Palermo – Risorse culturali, “saper fare” e conoscenze scientifiche sono le opportunità che le città meridionali devono utilizzare per uscire dalla crisi. Dei “tesori” del Mezzogiorno si è discusso lunedì, a Palermo, alla presentazione del rapporto 2011 della Fondazione Res, dal titolo “La nuova occasione. Città e risorse locali in Sicilia e nel Mezzogiorno”. Lo studio di Paola Casavola e del presidente Carlo Trigilia, è stato illustrato nella sede della Società Siciliana per la Storia Patria. Sono state esaminate tre risorse locali: dotazioni culturali e naturali, conoscenze scientifiche “inglobate in università e centri di ricerca”, saper fare legato a specializzazioni produttive consolidate. Risorse “spesso evocate – sostengono gli autori – come il principale capitale mobilitabile di cui disponiamo come Paese per far crescere attività economiche competitive”.
Ha detto Giovanni Puglisi, presidente della Fondazione Banco di Sicilia: “Questo rapporto, focalizzato sulle città e sulle risorse locali, è strutturato secondo tre direttrici che sono dotazioni culturali e naturali, conoscenze scientifiche e saper fare di lungo periodo. Parametri che vanno intrisi da un parametro trasversale, quello della sostenibilità dello sviluppo”.
Questi i principali risultati emersi: nel Mezzogiorno spesso le città siciliane hanno rispetto al Centro-Nord “casi di dotazione particolarmente elevata” per “risorse culturali-naturali” e per il “saper fare legato all’agricoltura”. Ma le città meridionali sono “più sfavorite” per conoscenze scientifiche”, e ancor di più per il saper fare nel settore manifatturiero e dei servizi alle imprese. Differenti le performance sulle risorse culturali-naturali in Sicilia: “Ragusa e Agrigento hanno una dotazione più bassa di Palermo, ma hanno una capacita di attivazione nettamente più alta”.
L’analisi della “conoscenza scientifica” ha interessato le 49 città d’Italia sedi di università o del Cnr. Per qualità della ricerca, la dotazione media del Sud è “minore”, anche se “molte città hanno una dotazione comparabile o superiore alle città del Centro-Nord”. E’ “piuttosto netta” la differenza in Sicilia, “Catania, pur avendo un livello di dotazione più basso di Palermo – si legge nel rapporto – registra un’attivazione delle risorse di conoscenza scientifica ben più alta” e il “fenomeno – seppure in misura più modesta – caratterizza anche Messina”.
Il Rapporto mette in luce anche “l’influenza del sistema produttivo locale e della domanda delle imprese nel processo di valorizzazione delle conoscenze scientifiche presenti nelle città”.
Molte città siciliane condividono con altre del Mezzogiorno una “forte specializzazione agricola”. Ragusa è tra le migliori in ambito nazionale.
"Siamo in presenza di una nuova occasione per il Paese, ma anche per il Mezzogiorno e la Sicilia.

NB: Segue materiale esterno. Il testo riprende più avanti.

(** * Liqo: ingress reflection, LAN/WAN discovery, [liqoctl add cluster]
    and the common install arguments

    A shallow embedding of four pieces of the repository:

    - [Exposition]: [NamespacedIngressReflector.Handle]
      (pkg/virtualKubelet/reflection/exposition/ingress.go), the
      reconciliation step of the resource reflection engine;
    - [Discovery]: [DiscoveryCtrl.UpdateForeign] and the helpers it calls
      (package discovery);
    - [Add]: [enforceForeignCluster] and [processAddCluster]
      (pkg/liqoctl/add/handler.go);
    - [Provider]: [ValidateCommonArguments] and [parseCommonValues]
      (pkg/liqoctl/install/provider/args.go).

    Go values returned as [(obj, err)] are sums [obj + error]; the Kubernetes
    API servers the code talks to are explicit states threaded through the
    calls. *)

From stdpp Require Import gmap strings list fin_maps pretty.

Open Scope string_scope.

(** ** Kubernetes API machinery shared by the three packages *)

Module Kube.

(** [k8s.io/apimachinery/pkg/api/errors]: the status reasons the code
    distinguishes. *)
Inductive error : Type :=
  | ErrNotFound
  | ErrAlreadyExists
  | ErrConflict
  | ErrPrecondition
  | ErrUnavailable
  | ErrNamespaceUnresolved
  | ErrInvalid (msg : string).

#[global] Instance error_eq_dec : EqDecision error.
Proof. solve_decision. Defined.

(** [kerrors.IsNotFound(err)]; [None] is Go's [nil] error. *)
Definition IsNotFound (err : option error) : bool :=
  match err with
  | Some ErrNotFound => true
  | _ => false
  end.

(** [client.IgnoreNotFound(err)]. *)
Definition IgnoreNotFound (err : option error) : option error :=
  if IsNotFound err then None else err.

(** How a Go call ends: it returns its [error] result, or it panics. *)
Inductive panic : Type :=
  | PanicErr (e : error)
  | PanicNilDereference.

Inductive completion : Type :=
  | Returned (err : option error)
  | Panicked (p : panic).

(** [utilruntime.Must(err)] panics when [err != nil]: the result is the
    value it panics with, [None] when it returns normally. *)
Definition Must (err : option error) : option panic :=
  match err with
  | Some e => Some (PanicErr e)
  | None => None
  end.

(** The error half of a Go [(obj, err)] pair. *)
Definition errOf {A : Type} (r : A + error) : option error :=
  match r with
  | inl _ => None
  | inr e => Some e
  end.

End Kube.

Import Kube.

(** ** The ingress reflector *)

Module Exposition.

(** [netv1.IngressSpec] and [netv1.IngressStatus], as payloads. *)
Record IngressSpec : Type := mkIngressSpec {
    IngressClassName : option string;
    Rules : list (string * string)
  }.

Record IngressStatus : Type := mkIngressStatus {
    LoadBalancer : list string
  }.

(** [netv1.Ingress]: object metadata, spec and status. *)
Record Ingress : Type := mkIngress {
    Name : string;
    Namespace : string;
    UID : string;
    Labels : gmap string string;
    Annotations : gmap string string;
    Spec : IngressSpec;
    Status : IngressStatus
  }.

(** [netv1apply.IngressApplyConfiguration]: the fields a server-side apply
    declares. *)
Record IngressApplyConfiguration : Type := mkIngressApply {
    acName : string;
    acNamespace : string;
    acLabels : gmap string string;
    acAnnotations : gmap string string;
    acSpec : IngressSpec
  }.

#[global] Instance IngressSpec_eq_dec : EqDecision IngressSpec.
Proof. solve_decision. Defined.
#[global] Instance IngressStatus_eq_dec : EqDecision IngressStatus.
Proof. solve_decision. Defined.
#[global] Instance Ingress_eq_dec : EqDecision Ingress.
Proof. solve_decision. Defined.
#[global] Instance IngressApplyConfiguration_eq_dec :
    EqDecision IngressApplyConfiguration.
Proof. solve_decision. Defined.

(** The requests a reflector can send to the remote API server, and the
    writes the server persists. *)
Inductive request : Type :=
  | ReqApply (ns : string) (mutation : IngressApplyConfiguration)
  | ReqDelete (ns name : string) (preconditionUID : string).

Inductive writeEvent : Type :=
  | WCreated (ns name : string)
  | WUpdated (ns name : string)
  | WDeleted (ns name : string).

(** The remote API server: the live objects by (namespace, name), the
    writes persisted so far, the number of objects created (the source of
    fresh UIDs), and whether the server is currently unreachable. *)
Record apiServer : Type := mkServer {
    objects : gmap (string * string) Ingress;
    writes : list writeEvent;
    created : nat;
    outage : bool
  }.

(** The lines [Handle] logs through klog, one constructor per message. *)
Inductive logLine : Type :=
  | LogSkippingNotManaged
  | LogDeletingRemote
  | LogRemoteDeleted
  | LogBothVanished
  | LogFailedToEnforce
  | LogFailedToDelete
  | LogSuccessfullyEnforced
  | LogDeferred
  | LogNamespaceUnresolved.

(** The outcomes of the structured reconciliation log; [enforced] is what
    the code reports for created, updated and no-op applies alike. *)
Inductive Outcome : Type :=
  | skipped_unowned | deleted | no_op | enforced | deferred | failed.

Definition outcomeOf (l : logLine) : option Outcome :=
    match l with
    | LogSkippingNotManaged => Some skipped_unowned
    | LogDeletingRemote => None
    | LogRemoteDeleted => Some deleted
    | LogBothVanished => Some no_op
    | LogFailedToEnforce => Some failed
    | LogFailedToDelete => Some failed
    | LogSuccessfullyEnforced => Some enforced
    | LogDeferred => Some deferred
    | LogNamespaceUnresolved => Some failed
    end.

(** What one call of [Handle] does: how it ends, the requests it sent, the
    lines it logged, and the remote server afterwards. *)
Record handled : Type := mkHandled {
    outcome : completion;
    calls : list request;
    klog : list logLine;
    server : apiServer
  }.

(** [netv1listers.IngressNamespaceLister], an interface: its [Get]. *)
Definition IngressNamespaceLister : Type := string → Ingress + error.

(** The lister of an informer cache narrowed to one namespace: a cache
    lookup, whose only error is not-found. *)
Definition Ingresses (indexer : gmap (string * string) Ingress)
      (namespace : string) : IngressNamespaceLister :=
    λ name,
      match indexer !! (namespace, name) with
      | Some obj => inl obj
      | None => inr ErrNotFound
      end.

(** [options.NamespacedOpts]: the namespace pair and the two informer
    caches. *)
Record NamespacedOpts : Type := mkOpts {
    LocalNamespace : string;
    RemoteNamespace : string;
    LocalFactory : gmap (string * string) Ingress;
    RemoteFactory : gmap (string * string) Ingress
  }.

(** [generic.NamespacedReflector]: the namespace pair it serves, which its
    methods [LocalRef], [RemoteRef] and [RemoteNamespace] read. *)
Record GenericNamespacedReflector : Type := mkGeneric {
    local : string;
    remote : string
  }.

Definition NewNamespacedReflector (opts : NamespacedOpts)
      : GenericNamespacedReflector :=
    {| local := LocalNamespace opts; remote := RemoteNamespace opts |}.

(** [NamespacedIngressReflector]; [remoteIngressesClient] is the namespace
    the typed client is scoped to. *)
Record NamespacedIngressReflector : Type := mkNIR {
    base : GenericNamespacedReflector;
    localIngresses : IngressNamespaceLister;
    remoteIngresses : IngressNamespaceLister;
    remoteIngressesClient : string
  }.

Definition NewNamespacedIngressReflector (opts : NamespacedOpts)
      : NamespacedIngressReflector :=
    {| base := NewNamespacedReflector opts;
       localIngresses := Ingresses (LocalFactory opts) (LocalNamespace opts);
       remoteIngresses := Ingresses (RemoteFactory opts) (RemoteNamespace opts);
       remoteIngressesClient := RemoteNamespace opts |}.

(** Packages forge and generic are not among the files embedded here. The
    ownership marker, the annotation that carries the source UID, the filter
    that strips local-only metadata and the kind-specific rewrite of the spec
    are parameters of the development, and so is the UID generator of the
    remote API server. *)
Record Parameters : Type := mkParameters {
  markerKey : string;
  markerValue : string;
  originUIDKey : string;
  FilterNotReflected : gmap string string → gmap string string;
  RemoteIngressSpec : IngressSpec → IngressSpec;
  genUID : nat → string
}.

Section Forge.

Variable P : Parameters.

(** Modelled from the spec: forge.IsReflected is missing; "a reserved marker
    (key/value pair) is the sole authority for: is this remote object managed
    by the engine". *)
Definition IsReflected (obj : Ingress) : bool :=
  bool_decide (Labels obj !! markerKey P = Some (markerValue P)).

(** Modelled from the spec: forge.RemoteIngress is missing; the translation
    "strips local-only metadata, rewrites namespace to the mapped remote
    namespace, injects the ownership marker and the local UID, applies any
    kind-specific field rewrites". *)
Definition RemoteIngress (l : Ingress) (targetNamespace : string)
    : IngressApplyConfiguration :=
  {| acName := Name l;
     acNamespace := targetNamespace;
     acLabels :=
       <[markerKey P := markerValue P]> (FilterNotReflected P (Labels l));
     acAnnotations :=
       <[originUIDKey P := UID l]> (FilterNotReflected P (Annotations l));
     acSpec := RemoteIngressSpec P (Spec l) |}.

(** The part of a stored object that an apply declares. *)
Definition declared (obj : Ingress) : IngressApplyConfiguration :=
  {| acName := Name obj;
     acNamespace := Namespace obj;
     acLabels := Labels obj;
     acAnnotations := Annotations obj;
     acSpec := Spec obj |}.

(** Modelled from the spec: the remote store's Apply is an external
    collaborator; "upsert this desired state into the remote store using a
    merge/apply semantics that leaves fields not owned by the engine
    untouched. A no-op apply (desired == current) must not generate a write".
    The applied configuration declares name, namespace, labels, annotations
    and spec; the UID and the status are not the engine's. *)
Definition merge (cur : Ingress) (m : IngressApplyConfiguration) : Ingress :=
  {| Name := acName m;
     Namespace := acNamespace m;
     UID := UID cur;
     Labels := acLabels m;
     Annotations := acAnnotations m;
     Spec := acSpec m;
     Status := Status cur |}.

I cambiamenti nei mercati creano spazi crescenti per una intelligente valorizzazione del patrimonio ambientale-storico-artistico, per le conoscenze scientifiche e per il saper fare diffuso legato ad antiche vocazioni produttive di lungo periodo. L’occasione non sarà però colta senza un ruolo più attivo delle città che devono funzionare da ‘trasformatori’ delle risorse potenziali in concrete occasioni di sviluppo”, ha affermato il presidente della Fondazione Res, Carlo Trigilia.
Per Roberto Nicastro, direttore generale di Unicredit: “la Sicilia ha un potenziale straordinario in patrimonio culturale e attività, ma manca l’elemento ‘leva’ per raggiungere il livello delle città del Nord. Come banca abbiamo lanciato il piano industriale e identificato cinque direttrici su cui riteniamo molto elevato il potenziale di rilancio del territorio siciliano. Si tratta di internazionalizzazione, integrazione, intesa come allargamento delle imprese, innovazione, infrastrutture e irrobustimento del capitale d’impresa”.